Now that's an interesting question.

 
Not sure if the '08 store an ABS code but the '14 displays a code 16.

Do you have an ABS test wiring connection? On Gen III it is mounted at the front left of the top part of the battery?

 
Finally got around to bleeding / flushing the brakes on my '15A today.

Both front linked and rear calipers had a couple bubbles in addition to discolored fluid. After the bleed / flush, rear brake is back to a normal hard pedal. Rear linked brakes last bled in June '15.

--G

 
Last edited by a moderator:
Just did the same on mine, got air out of the front caliper. Very odd. It's never been bled before and has 33k on it. Sat for 2 months (longest stretch it has set) and spongy rear brake. How does air get in the system like that?

 
On a 2008 with 33k miles, i would make sure all hydraulic lines are thoroughly purged with fresh fluid. You're way overdue. Not sure how air gets in- I guess the seals aren't perfect and may allow air in; especially when they dry out a bit. Doesn't really matter unless it recurs regularly. Then you would be looking to replace seals.

 
kleake posted: Just did the same on mine, got air out of the front caliper. Very odd. It's never been bled before and has 33k on it. Sat for 2 months (longest stretch it has set) and spongy rear brake. How does air get in the system like that?
Just guessing ... as brake fluid volume changes with temperature, air may be able to leak in where seals are slightly imperfect. (ie, air gets sucked into the line as shrinking brake fluid draws a vacuum in the lines.)

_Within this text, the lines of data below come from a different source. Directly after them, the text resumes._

(** * Mailpile IMAP mail source: a shallow embedding of
      [mailpile/mail_source/imap.py] and the properties of its
      response tokenizer, shared connection, mailbox facade and
      connection opening. *)

From Stdlib Require Import ZArith List String Ascii Bool Lia.
From Stdlib Require Import Sorting.Sorted Sorting.Permutation.
From stdpp Require Import base option strings gmap list.

Local Open Scope Z_scope.
Local Open Scope string_scope.

(** ** Python outcomes

    A Python call returns a value, raises, or does not come back at all
    ([Hangs]: a loop model out of fuel, or a lock acquired while held).
    Exceptions are named by their class and carry their message. *)

Inductive exn_class : Type :=
  | AssertionError
  | AttributeError
  | IndexError
  | KeyError
  | TypeError
  | ValueError
  | UnboundLocalError
  | ZeroDivisionError
  | IOError
  | IMAP_IOError      (* class IMAP_IOError(IOError) *)
  | IMAP4_error       (* imaplib.IMAP4.error *)
  | TimedOut          (* mailpile.util.TimedOut, an IOError *)
  | socket_error.     (* socket.error, an IOError since Python 2.6 *)

#[global] Instance exn_class_eq_dec : EqDecision exn_class.
Proof. solve_decision. Defined.

Record exn : Type := Exn { exn_cls : exn_class; exn_msg : string }.

Inductive result (A : Type) : Type :=
  | Returned (a : A)
  | Raised (e : exn)
  | Hangs.
Arguments Returned {A} a.
Arguments Raised {A} e.
Arguments Hangs {A}.

Definition raise {A} (c : exn_class) (msg : string) : result A :=
  Raised (Exn c msg).

Definition rbind {A B} (r : result A) (k : A -> result B) : result B :=
  match r with
  | Returned a => k a
  | Raised e => Raised e
  | Hangs => Hangs
  end.

Notation "'do' x <- r ; k" := (rbind r (fun x => k))
  (at level 10, x pattern, r at level 100, k at level 200).

(** ** Strings as Python 2 [str] (byte strings) *)

Definition ascii_upper (c : ascii) : ascii :=
  let n := N_of_ascii c in
  if ((97 <=? n) && (n <=? 122))%N then ascii_of_N (n - 32) else c.

Fixpoint upper (s : string) : string :=
  match s with
  | EmptyString => EmptyString
  | String c r => String (ascii_upper c) (upper r)
  end.

Fixpoint drop_str (n : nat) (s : string) : string :=
  match n, s with
  | O, _ => s
  | S _, EmptyString => EmptyString
  | S n', String _ r => drop_str n' r
  end.

(** A string of characters that all satisfy [p]. *)
Fixpoint all_chars (p : ascii -> bool) (s : string) : bool :=
  match s with
  | EmptyString => true
  | String c r => p c && all_chars p r
  end.

(** ** The response tokenizer (imap.py, lines 21-69) *)

Module Tokenizer.

(** Raw reply data as [imaplib] hands it over: a text line, [None]
    when a command produced no data, or a (header, literal) tuple. *)
Inductive item : Type :=
  | INone
  | IStr (s : string)
  | ITuple (hdr payload : string).

(** Parsed data: an atom (also a stripped quoted string) or a list. *)
Inductive value : Type :=
  | Atom (s : string)
  | List (l : list value).

Definition dquote : ascii := ascii_of_nat 34.
Definition lparen : ascii := "("%char.
Definition rparen : ascii := ")"%char.

(** [\s] of a byte pattern: space, \t, \n, \r, \f, \v. *)
Definition is_space (c : ascii) : bool :=
  let n := N_of_ascii c in
  ((n =? 32) || ((9 <=? n) && (n <=? 13)))%N.

Definition is_atom_char (c : ascii) : bool :=
  negb (Ascii.eqb c lparen || Ascii.eqb c rparen
        || Ascii.eqb c dquote || is_space c).

(** Longest prefix of [s] whose characters all satisfy [p]. *)
Fixpoint take_while (p : ascii -> bool) (s : string) : string :=
  match s with
  | EmptyString => EmptyString
  | String c r => if p c then String c (take_while p r) else EmptyString
  end.

(** First alternative of the pattern, a quoted string: an opening
    quote, then everything up to and including the next quote; no match
    when the quote is never closed. *)
Fixpoint upto_quote (s : string) : option string :=
  match s with
  | EmptyString => None
  | String c r =>
      if Ascii.eqb c dquote then Some (String c EmptyString)
      else option_map (String c) (upto_quote r)
  end.

Definition alt_quoted (s : string) : option string :=
  match s with
  | String c r =>
      if Ascii.eqb c dquote then option_map (String c) (upto_quote r)
      else None
  | EmptyString => None
  end.

(** Second alternative: one parenthesis. *)
Definition alt_paren (s : string) : option string :=
  match s with
  | String c _ =>
      if Ascii.eqb c lparen || Ascii.eqb c rparen
      then Some (String c EmptyString) else None
  | EmptyString => None
  end.

(** One or more characters of a class, greedily. *)
Definition alt_plus (p : ascii -> bool) (s : string) : option string :=
  match take_while p s with
  | EmptyString => None
  | t => Some t
  end.

Definition or_else {A} (a b : option A) : option A :=
  match a with Some _ => a | None => b end.

(** [IMAP_TOKEN.match(dline)], the matched text [m.group(0)]; the
    alternatives are tried in the order the pattern lists them. *)
Definition IMAP_TOKEN_match (dline : string) : option string :=
  or_else (alt_quoted dline)
    (or_else (alt_paren dline)
       (or_else (alt_plus is_atom_char dline)
          (alt_plus is_space dline))).

(** [token[1:-1]] *)
Fixpoint drop_last (s : string) : string :=
  match s with
  | EmptyString => EmptyString
  | String c EmptyString => EmptyString
  | String c r => String c (drop_last r)
  end.

Definition strip_ends (token : string) : string :=
  drop_last (drop_str 1 token).

(** The two variables of the loop.  [pdata] is the list being filled;
    [stack] holds the enclosing lists, innermost first.  In the source
    the list on top of the stack has [pdata] as its last element, by
    reference: it is stored here without that element and gets it back
    when a closing parenthesis pops it. *)
Record pstate : Type := PState {
  pdata : list value;
  stack : list (list value)
}.

Definition in_ws_tuple (c : ascii) : bool :=
  let n := N_of_ascii c in
  ((n =? 32) || (n =? 9) || (n =? 10) || (n =? 13))%N.

(** One token, lines 57-66. *)
Definition step (token : string) (st : pstate) : result pstate :=
  match token with
  | EmptyString =>
      Returned (PState (pdata st ++ [Atom token]) (stack st))
  | String c _ =>
      if Ascii.eqb c dquote then
        Returned (PState (pdata st ++ [Atom (strip_ends token)]) (stack st))
      else if Ascii.eqb c lparen then
        Returned (PState [] (pdata st :: stack st))
      else if Ascii.eqb c rparen then
        match stack st with
        | [] => raise IndexError "pop from empty list"
        | parent :: rest => Returned (PState (parent ++ [List (pdata st)]) rest)
        end
      else if in_ws_tuple c then Returned st
      else Returned (PState (pdata st ++ [Atom token]) (stack st))
  end.

(** The [while True] loop over one line, lines 52-68. *)
Fixpoint parse_line (fuel : nat) (dline : string) (st : pstate)
  : result pstate :=
  match fuel with
  | O => Hangs
  | S fuel' =>
      match IMAP_TOKEN_match dline with
      | Some token =>
          do st' <- step token st;
          parse_line fuel' (drop_str (String.length token) dline) st'
      | None => Returned st
      end
  end.

(** The [for dline in reply[1]] loop, lines 51-68. *)
Fixpoint parse_lines (lines : list item) (st : pstate) : result pstate :=
  match lines with
  | [] => Returned st
  | IStr dline :: rest =>
      do st' <- parse_line (S (String.length dline)) dline st;
      parse_lines rest st'
  | _ :: _ => raise TypeError "expected string or buffer"
  end.

Definition _parse_imap (reply : string * list item)
  : result (bool * list value) :=
  do st <- parse_lines (snd reply) (PState [] []);
  Returned (String.eqb (upper (fst reply)) "OK", pdata st).

Definition text (lines : list string) : list item := map IStr lines.

(** The token stream of a line: what the loop of [parse_line] sees, one
    [IMAP_TOKEN.match] after the other, until the pattern fails. *)
Fixpoint tokens (fuel : nat) (dline : string) : list string :=
  match fuel with
  | O => []
  | S fuel' =>
      match IMAP_TOKEN_match dline with
      | Some token =>
          token :: tokens fuel' (drop_str (String.length token) dline)
      | None => []
      end
  end.

Definition line_tokens (dline : string) : list string :=
  tokens (S (String.length dline)) dline.

Definition all_tokens (lines : list string) : list string :=
  concat (map line_tokens lines).

Definition starts_with (c : ascii) (token : string) : bool :=
  match token with
  | String c' _ => Ascii.eqb c' c
  | EmptyString => false
  end.

(** Every closing parenthesis of the stream has an opening one before
    it, [depth] groups being open at the start. *)
Fixpoint closes_matched (depth : nat) (toks : list string) : bool :=
  match toks with
  | [] => true
  | t :: rest =>
      if starts_with lparen t then closes_matched (S depth) rest
      else if starts_with rparen t then
        match depth with
        | O => false
        | S d => closes_matched d rest
        end
      else closes_matched depth rest
  end.
(** The source paper built for the file [pdf] of the drive from the response. *)
Definition sourcePaperOf (pdf_id pdf_name : string) (data : Pdf.Response) : Store.SourcePaper :=
  {| Store.sp_id := pdf_id;
     Store.sp_title := replaceFirst (lit ".pdf") nothing pdf_name;
     Store.sp_authors := ["Google Drive PDF"];
     Store.sp_url := "https://drive.google.com/file/d/" +:+ pdf_id +:+ "/view";
     Store.sp_extractedText := Pdf.r_content data;
     Store.sp_relevantSections :=
       if (0 <? length (Pdf.r_sections data))%nat then Pdf.r_sections data
       else paragraphsOf (Pdf.r_content data);
     Store.sp_citationStyle :=
       replaceFirst (lit ".pdf") nothing pdf_name +:+ " (Google Drive PDF)" |}.

(** What [processPDFsFromDrive] does with one successful response: the
    checks, the processing by the retrieval service, the registration. *)
Definition storeDownloaded (pdf_id pdf_name : string) (data : Pdf.Response) : Store.Js unit :=
  if (0 <? strlen (Pdf.r_content data))%Z then
    if negb (hasMinimalContent (Pdf.r_content data))
    then Store.throw (insufficientQuality (Pdf.r_content data))
    else
      Store.bind addSourcePaper (Rag.processPDFContent (sourcePaperOf pdf_id pdf_name data))
  else Store.throw "No content extracted: Unknown extraction error".

End Client.

(** ** Concrete data used by the scenarios *)

Module Scenario.
Import Store.

Definition paper (id title text : string) (sections : list string) : SourcePaper :=
  {| sp_id := id; sp_title := title; sp_authors := ["Google Drive PDF"];
     sp_url := "https://drive.google.com/file/d/" +:+ id +:+ "/view";
     sp_extractedText := text; sp_relevantSections := sections;
     sp_citationStyle := title +:+ " (Google Drive PDF)" |}.

Definition hypothesis (id title : string) (sources : list SourcePaper) : HypothesisWithSources :=
  {| h_id := id; h_title := title; h_description := title; h_status := draft;
     h_confidence := 50%float; h_sourcePapers := sources; h_extractedEvidence := [];
     h_tags := []; h_createdAt := "2024-01-01T00:00:00.000Z";
     h_updatedAt := "2024-01-01T00:00:00.000Z"; h_knowledgeGraphNodeId := None |}.
(** * Audiobookshelf finished-media cleanup (v2, v3, v4): a shallow embedding

    The three scripts [abs-cleanup-finished-episodes-v2.py], [-v3.py] and
    [-v4.py] are one linear pipeline each: read the user's progress, scan
    the catalogue into a lookup, intersect, delete.  The media server is an
    external black box with a fixed JSON schema, so

    - JSON objects are records.  A key the code reads with [.get(key)] and
      then only tests or passes on is an [option] field: an absent key and a
      [null] both read as [None].  A key it reads with [.get(key, default)]
      is a [field], absent, [null] or a value: the default stands in for an
      absent key only, a [null] comes back as [None], and the code then
      iterates it, measures it or reads a key of it, which raises.  The keys
      the code indexes ([library['id']], [library['name']], [item['id']]) and
      the type of every value that is not [null] are the schema; a response
      that breaks it is outside the model;
    - a Python [set] of identifiers is a [gset string], iterated through
      [elements] (an order fixed by the set, unspecified to the program);
    - [episode_map], which is only probed by key, is a [gmap]; the audiobook
      dict, which is iterated, is an insertion-ordered association list;
    - the HTTP session is a state machine: GET handlers read the server
      state, DELETE changes it and may raise; the client keeps the list of
      DELETE requests it has sent;
    - a naive [datetime] is an integer, the microseconds of a date and time
      on the local calendar, and a [timedelta] is a number of microseconds.
      What the machine makes of a stamp and what its clock reads are
      parameters of a run ([V4.Clock]): the scripts see the zone of the
      machine, the rounding of [ms / 1000] and the range of [datetime] only
      through [datetime.fromtimestamp] and [datetime.now];
    - logging is dropped except for the final summary line, and for the
      values a log line computes where computing them can raise. *)

From stdpp Require Import base option list gmap strings pretty fin_sets fin_maps.
From Stdlib Require Import ZArith Lia.
(** * GX-Kernel: a shallow embedding of the kernel services

    The development follows the C sources of the kernel:

    - [kernel/ipc/event.c], [event.h], [event_hw_generic.c]      (module [Ev])
    - [kernel/ipc/semaphore.c], [semaphore.h],
      [semaphore_hw_generic.c]                                    (module [Sm])
    - [kernel/ipc/queue.c], [queue.h], [queue_hw_generic.c]       (module [Q])
    - [kernel/sched/task.c], [task.h]                             (module [T])
    - [kernel/time/timer.c], [timer.h]                            (module [Tm])

    Conventions.

    - [ULONG] is [unsigned long]; it is taken 32 bits wide, as on the
      STM32F4 target and as the constants [0xFFFFFFFFUL] used for "all
      events" and "infinite timeout" assume.  A [ULONG] is a [Z] and every
      operation that can leave the range is wrapped explicitly with [wrap].
    - The global objects ([ev_global_state], [sm_global_state], ...) are
      threaded explicitly: a C function [f(args)] becomes
      [f args st = (result, st')].
    - An output pointer such as [ULONG *events_r] is an [option Z]: [None]
      is the NULL pointer, [Some v] a valid cell holding [v]; the cell after
      the call is part of the result.
    - The build is the host build ([STM32F4] undefined), so the hardware
      operations are the [*_hw_generic_ops] tables.
    - An intrusive linked list threaded through a pool of control blocks
      is the list of the pool slots met when following [next] from the
      list head; a pointer to a control block is its slot index.
    - POSIX calls are answered by an explicit record [OS]; activity of other
      tasks while a caller is blocked is an explicit argument of the
      blocking call. *)

From Stdlib Require Import ZArith Bool Lia Sorted.
From stdpp Require Import base list.

#[local] Open Scope Z_scope.

(** ** Machine integers and C idioms *)

Definition ULONG_BITS : Z := 32.
Definition ULONG_MAX : Z := 2 ^ ULONG_BITS - 1.

(** Reduction modulo 2^32: the value of an [unsigned long] expression. *)
Definition wrap (x : Z) : Z := x mod 2 ^ ULONG_BITS.

(** The cast [(LONG)x] of a [ULONG] to the signed type of the same width. *)
Definition to_LONG (x : Z) : Z :=
  let y := wrap x in if y <? 2 ^ (ULONG_BITS - 1) then y else y - 2 ^ ULONG_BITS.

(** [~x] on a [ULONG]. *)
Definition ulnot (x : Z) : Z := wrap (Z.lnot x).

(** C truth value of an integer. *)
Definition truthy (x : Z) : bool := negb (x =? 0).

(** [x++] on a [ULONG]. *)
Definition incr (x : Z) : Z := wrap (x + 1).
(** [x--] on a [ULONG]. *)
Definition decr (x : Z) : Z := wrap (x - 1).

(** ** Error codes *)

(** Codes of [gxkernel.h]. *)
Definition ERR_TIMEOUT : Z := 0x01.
Definition ERR_OBJDEL : Z := 0x05.
Definition ERR_OBJID : Z := 0x06.
Definition ERR_OBJNF : Z := 0x09.
Definition ERR_NOQCB : Z := 0x33.
Definition ERR_NOMGB : Z := 0x34.
Definition ERR_QFULL : Z := 0x35.
Definition ERR_NOMSG : Z := 0x37.
Definition ERR_NOEVS : Z := 0x3C.
Definition ERR_NOSCB : Z := 0x41.
Definition ERR_NOSEM : Z := 0x42.
Definition ERR_ILLTICKS : Z := 0x4A.
Definition ERR_NOTIMERS : Z := 0x4B.
Definition ERR_BADTMID : Z := 0x4C.

(** The kernel sources return a few codes that no header of the
    repository defines.  Their values are parameters of the development;
    what a theorem needs to know about them is stated as a hypothesis. *)
Class ErrCodes : Type := {
  ERR_BADPARAM : Z;
  ERR_NOMEM : Z;
  ERR_NOTSUPPORTED : Z;
  ERR_SEMFULL : Z;
  ERR_NOTACTIVE : Z;
  ERR_BADTCB : Z;
  ERR_NORESOURCE : Z
}.

(** ** The operating system under the host build *)

(** Answers of the C library and of POSIX to the calls made while one
    kernel service runs. *)
Record OS : Type := {
  malloc_ok : bool;       (* malloc returns a block *)
  sync_init_ok : bool;    (* sem_init, pthread_mutex_init, pthread_cond_init return 0 *)
  sync_wait_ok : bool;    (* a wait that fails does so for a reason other than
                             ETIMEDOUT when this is false *)
  sem_post_ok : bool      (* sem_post returns 0 *)
}.

Definition os_ok : OS :=
  {| malloc_ok := true; sync_init_ok := true; sync_wait_ok := true; sem_post_ok := true |}.

(** A blocking service either returns or keeps its caller blocked for ever. *)
Inductive outcome (A : Type) : Type :=
| Returns (a : A)
| Blocked.
Arguments Returns {A} a.
Arguments Blocked {A}.

(** ** Events: [kernel/ipc/event.c] *)

Module Ev.

Definition MAX_TASK : Z := 64.

Definition EV_POOL_MAGIC : Z := 0x4556.
Definition EV_ALL_EVENTS : Z := 0xFFFFFFFF.
Definition EV_STATE_FREE : Z := 0.
Definition EV_STATE_WAITING : Z := 1.
Definition EV_STATE_SIGNALED : Z := 2.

It doesn't take much air to make brake action spongy. If temperatures undergo a few 'radical' cycles before you ride again, you could have enough air in the lines to be noticeable.

 
I used to have the same thing happen to my St 1300 every couple of years. I think it is related to linked brakes and miles.

 
While ya at it, clean up the calliper pistons, lube the 2 slider pins, remove, clean and lube the brake arm pivot and finally bleed out the ABS solenoids. And buy a manual.